PROMPT: Do any lines in the data below contain "await"? If so, copy every one of them.

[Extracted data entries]
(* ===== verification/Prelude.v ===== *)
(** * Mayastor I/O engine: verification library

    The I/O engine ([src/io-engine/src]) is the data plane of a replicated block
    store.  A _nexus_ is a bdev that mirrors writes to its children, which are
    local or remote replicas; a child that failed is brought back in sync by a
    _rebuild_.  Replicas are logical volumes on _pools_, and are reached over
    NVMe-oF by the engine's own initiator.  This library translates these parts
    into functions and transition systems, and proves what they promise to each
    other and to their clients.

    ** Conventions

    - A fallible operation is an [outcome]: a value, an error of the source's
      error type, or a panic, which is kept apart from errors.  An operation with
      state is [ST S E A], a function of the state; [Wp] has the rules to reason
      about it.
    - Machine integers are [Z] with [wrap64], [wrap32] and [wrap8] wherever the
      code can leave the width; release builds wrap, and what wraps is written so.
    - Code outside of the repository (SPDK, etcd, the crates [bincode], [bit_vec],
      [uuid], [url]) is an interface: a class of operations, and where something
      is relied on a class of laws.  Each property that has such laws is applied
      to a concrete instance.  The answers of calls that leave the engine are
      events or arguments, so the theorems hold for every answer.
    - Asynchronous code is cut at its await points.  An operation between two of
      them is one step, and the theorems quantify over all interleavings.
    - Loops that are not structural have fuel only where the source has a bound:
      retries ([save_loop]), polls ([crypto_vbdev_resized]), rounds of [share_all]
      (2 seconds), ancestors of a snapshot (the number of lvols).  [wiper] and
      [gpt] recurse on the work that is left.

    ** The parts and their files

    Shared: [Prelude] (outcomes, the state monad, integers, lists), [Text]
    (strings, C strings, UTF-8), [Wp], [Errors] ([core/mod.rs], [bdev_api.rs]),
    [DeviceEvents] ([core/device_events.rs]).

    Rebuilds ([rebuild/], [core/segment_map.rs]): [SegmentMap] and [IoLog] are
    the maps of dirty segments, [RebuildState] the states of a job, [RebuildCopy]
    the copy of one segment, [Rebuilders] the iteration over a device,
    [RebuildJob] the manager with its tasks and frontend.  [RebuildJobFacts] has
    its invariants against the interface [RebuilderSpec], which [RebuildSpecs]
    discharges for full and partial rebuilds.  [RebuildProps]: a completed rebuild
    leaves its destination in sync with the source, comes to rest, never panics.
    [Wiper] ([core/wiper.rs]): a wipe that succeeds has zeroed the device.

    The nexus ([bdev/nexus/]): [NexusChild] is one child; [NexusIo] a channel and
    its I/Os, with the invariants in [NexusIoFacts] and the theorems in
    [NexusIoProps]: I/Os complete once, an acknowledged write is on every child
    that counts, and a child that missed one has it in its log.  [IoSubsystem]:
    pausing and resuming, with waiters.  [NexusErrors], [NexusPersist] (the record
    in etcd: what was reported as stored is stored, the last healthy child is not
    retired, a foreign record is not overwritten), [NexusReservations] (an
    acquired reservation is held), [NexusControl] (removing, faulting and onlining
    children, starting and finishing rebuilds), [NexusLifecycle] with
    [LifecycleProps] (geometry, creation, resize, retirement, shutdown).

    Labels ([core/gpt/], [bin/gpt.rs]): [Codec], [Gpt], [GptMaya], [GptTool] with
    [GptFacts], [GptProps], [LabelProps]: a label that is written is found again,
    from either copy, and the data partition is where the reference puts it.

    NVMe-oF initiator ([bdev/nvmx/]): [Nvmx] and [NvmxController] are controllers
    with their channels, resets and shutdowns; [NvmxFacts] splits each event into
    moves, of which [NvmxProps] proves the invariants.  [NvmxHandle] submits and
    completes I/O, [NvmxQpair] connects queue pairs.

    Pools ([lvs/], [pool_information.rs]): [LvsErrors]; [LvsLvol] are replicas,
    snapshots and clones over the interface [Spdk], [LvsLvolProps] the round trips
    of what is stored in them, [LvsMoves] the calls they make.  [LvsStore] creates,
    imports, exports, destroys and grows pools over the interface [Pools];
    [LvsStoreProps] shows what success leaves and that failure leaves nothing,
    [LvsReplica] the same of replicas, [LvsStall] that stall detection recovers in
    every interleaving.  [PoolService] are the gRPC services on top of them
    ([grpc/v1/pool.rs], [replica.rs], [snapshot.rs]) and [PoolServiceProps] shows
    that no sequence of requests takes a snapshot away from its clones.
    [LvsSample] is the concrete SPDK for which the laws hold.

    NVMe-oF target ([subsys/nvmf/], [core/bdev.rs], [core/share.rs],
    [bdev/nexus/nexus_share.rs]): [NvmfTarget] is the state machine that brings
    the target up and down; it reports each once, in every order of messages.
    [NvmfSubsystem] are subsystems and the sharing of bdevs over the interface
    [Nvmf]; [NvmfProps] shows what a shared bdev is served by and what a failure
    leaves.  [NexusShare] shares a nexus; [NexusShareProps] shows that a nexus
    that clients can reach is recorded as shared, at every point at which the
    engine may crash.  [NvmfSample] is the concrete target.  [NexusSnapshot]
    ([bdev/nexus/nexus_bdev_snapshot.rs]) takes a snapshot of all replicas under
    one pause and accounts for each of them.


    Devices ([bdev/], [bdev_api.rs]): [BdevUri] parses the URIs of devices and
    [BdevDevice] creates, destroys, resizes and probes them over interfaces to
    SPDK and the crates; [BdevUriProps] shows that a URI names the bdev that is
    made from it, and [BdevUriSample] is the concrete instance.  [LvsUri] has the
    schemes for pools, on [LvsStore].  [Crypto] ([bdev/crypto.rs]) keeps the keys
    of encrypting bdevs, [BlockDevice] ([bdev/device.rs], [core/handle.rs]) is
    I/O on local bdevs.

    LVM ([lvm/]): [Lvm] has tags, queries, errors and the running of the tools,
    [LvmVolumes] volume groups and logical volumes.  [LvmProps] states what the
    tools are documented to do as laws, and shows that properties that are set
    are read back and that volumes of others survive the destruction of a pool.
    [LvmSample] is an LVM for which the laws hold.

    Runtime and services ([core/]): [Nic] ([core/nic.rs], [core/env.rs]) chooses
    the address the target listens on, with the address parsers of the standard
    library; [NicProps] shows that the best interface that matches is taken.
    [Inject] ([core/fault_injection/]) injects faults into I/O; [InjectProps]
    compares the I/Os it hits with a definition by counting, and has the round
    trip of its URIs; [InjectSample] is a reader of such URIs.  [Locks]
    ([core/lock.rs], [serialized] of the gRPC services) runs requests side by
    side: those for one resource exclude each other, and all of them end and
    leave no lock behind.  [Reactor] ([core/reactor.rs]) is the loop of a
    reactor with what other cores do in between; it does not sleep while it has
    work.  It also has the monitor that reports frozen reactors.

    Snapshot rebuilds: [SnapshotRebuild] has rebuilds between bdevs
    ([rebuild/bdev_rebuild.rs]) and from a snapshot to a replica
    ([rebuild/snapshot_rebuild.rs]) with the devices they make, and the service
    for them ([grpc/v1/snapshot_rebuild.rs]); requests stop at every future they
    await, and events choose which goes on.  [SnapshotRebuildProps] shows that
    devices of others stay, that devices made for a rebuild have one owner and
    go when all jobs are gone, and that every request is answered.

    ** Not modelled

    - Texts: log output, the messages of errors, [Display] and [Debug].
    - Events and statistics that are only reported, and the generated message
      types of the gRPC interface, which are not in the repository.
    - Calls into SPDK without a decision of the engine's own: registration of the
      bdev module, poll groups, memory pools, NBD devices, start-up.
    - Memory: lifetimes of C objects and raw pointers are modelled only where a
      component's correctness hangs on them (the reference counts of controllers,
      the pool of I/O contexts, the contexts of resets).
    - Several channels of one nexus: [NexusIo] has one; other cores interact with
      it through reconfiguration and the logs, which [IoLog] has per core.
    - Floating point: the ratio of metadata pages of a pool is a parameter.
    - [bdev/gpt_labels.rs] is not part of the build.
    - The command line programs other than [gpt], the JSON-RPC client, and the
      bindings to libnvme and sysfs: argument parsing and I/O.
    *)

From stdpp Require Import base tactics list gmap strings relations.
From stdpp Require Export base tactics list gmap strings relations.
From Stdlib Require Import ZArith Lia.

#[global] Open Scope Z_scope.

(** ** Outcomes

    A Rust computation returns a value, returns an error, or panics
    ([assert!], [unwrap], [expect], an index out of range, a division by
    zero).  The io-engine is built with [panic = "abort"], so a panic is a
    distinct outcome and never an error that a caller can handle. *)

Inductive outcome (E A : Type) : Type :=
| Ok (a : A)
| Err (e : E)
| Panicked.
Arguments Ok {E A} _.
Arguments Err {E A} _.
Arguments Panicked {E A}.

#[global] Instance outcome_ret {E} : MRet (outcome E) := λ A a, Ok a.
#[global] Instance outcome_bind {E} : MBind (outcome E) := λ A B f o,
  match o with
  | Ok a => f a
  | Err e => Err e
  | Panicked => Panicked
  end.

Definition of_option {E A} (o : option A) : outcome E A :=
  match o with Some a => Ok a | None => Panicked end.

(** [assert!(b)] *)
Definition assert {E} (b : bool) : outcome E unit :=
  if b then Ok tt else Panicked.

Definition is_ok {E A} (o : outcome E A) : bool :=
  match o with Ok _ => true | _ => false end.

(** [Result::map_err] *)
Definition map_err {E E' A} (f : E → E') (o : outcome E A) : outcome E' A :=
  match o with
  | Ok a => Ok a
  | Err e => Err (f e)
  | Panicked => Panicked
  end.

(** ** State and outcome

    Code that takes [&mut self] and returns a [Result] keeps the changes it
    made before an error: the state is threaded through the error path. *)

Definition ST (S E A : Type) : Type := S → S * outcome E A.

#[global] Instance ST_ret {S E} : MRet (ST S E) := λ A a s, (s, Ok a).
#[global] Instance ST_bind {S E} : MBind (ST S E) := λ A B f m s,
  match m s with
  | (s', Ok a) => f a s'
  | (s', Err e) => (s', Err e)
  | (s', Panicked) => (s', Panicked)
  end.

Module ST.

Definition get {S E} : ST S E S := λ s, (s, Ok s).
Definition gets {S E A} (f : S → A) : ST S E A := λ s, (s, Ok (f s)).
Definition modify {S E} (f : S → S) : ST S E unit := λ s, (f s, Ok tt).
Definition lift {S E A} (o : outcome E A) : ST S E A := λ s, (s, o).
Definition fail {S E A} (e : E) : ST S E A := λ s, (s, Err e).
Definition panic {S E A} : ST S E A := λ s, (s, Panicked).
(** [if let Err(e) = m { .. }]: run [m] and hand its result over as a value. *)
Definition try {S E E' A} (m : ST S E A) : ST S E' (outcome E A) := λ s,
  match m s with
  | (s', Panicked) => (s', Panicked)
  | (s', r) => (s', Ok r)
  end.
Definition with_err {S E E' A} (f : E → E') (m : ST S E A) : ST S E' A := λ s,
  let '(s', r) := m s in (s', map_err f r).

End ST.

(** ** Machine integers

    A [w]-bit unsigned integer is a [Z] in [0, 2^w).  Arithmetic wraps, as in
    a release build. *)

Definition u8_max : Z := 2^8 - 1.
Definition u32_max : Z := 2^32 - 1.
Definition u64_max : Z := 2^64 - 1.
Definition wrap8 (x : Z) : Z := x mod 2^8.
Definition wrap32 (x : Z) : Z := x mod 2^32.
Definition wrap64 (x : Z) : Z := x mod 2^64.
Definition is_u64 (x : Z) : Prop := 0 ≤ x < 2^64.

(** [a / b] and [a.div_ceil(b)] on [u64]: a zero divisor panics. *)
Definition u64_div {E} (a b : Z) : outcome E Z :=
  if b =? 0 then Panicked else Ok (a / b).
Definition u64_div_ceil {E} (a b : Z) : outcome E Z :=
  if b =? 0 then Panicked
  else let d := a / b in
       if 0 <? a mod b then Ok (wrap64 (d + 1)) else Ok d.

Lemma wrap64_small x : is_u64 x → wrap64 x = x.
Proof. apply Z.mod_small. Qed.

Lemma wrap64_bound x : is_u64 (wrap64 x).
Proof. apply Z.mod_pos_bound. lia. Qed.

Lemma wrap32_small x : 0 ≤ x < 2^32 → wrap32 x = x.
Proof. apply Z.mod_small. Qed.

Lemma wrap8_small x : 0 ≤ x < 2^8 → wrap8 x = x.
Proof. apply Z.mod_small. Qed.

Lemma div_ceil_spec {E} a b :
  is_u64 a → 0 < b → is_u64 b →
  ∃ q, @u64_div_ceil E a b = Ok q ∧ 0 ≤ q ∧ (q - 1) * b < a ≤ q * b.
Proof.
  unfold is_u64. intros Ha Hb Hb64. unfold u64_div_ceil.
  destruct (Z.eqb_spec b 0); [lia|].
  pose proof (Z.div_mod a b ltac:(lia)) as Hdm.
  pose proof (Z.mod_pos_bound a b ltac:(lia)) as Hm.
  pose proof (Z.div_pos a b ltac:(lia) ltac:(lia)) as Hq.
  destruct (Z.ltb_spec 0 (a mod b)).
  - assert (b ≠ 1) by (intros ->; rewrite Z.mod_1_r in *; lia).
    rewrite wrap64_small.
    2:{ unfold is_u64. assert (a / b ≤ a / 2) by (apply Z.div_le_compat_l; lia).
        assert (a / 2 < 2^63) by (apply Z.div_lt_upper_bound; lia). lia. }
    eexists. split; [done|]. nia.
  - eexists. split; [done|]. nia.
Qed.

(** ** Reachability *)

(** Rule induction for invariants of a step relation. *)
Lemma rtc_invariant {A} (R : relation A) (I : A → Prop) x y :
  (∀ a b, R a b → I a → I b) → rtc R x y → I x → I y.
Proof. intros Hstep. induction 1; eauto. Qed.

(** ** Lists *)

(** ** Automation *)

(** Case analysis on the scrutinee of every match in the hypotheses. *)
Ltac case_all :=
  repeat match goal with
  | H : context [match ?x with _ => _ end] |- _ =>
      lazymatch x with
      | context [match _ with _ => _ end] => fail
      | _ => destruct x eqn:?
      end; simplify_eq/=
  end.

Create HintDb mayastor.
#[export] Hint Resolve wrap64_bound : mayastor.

SOLUTION TO THIS TASK:
    - Asynchronous code is cut at its await points.  An operation between two of
    await, and events choose which goes on.  [SnapshotRebuildProps] shows that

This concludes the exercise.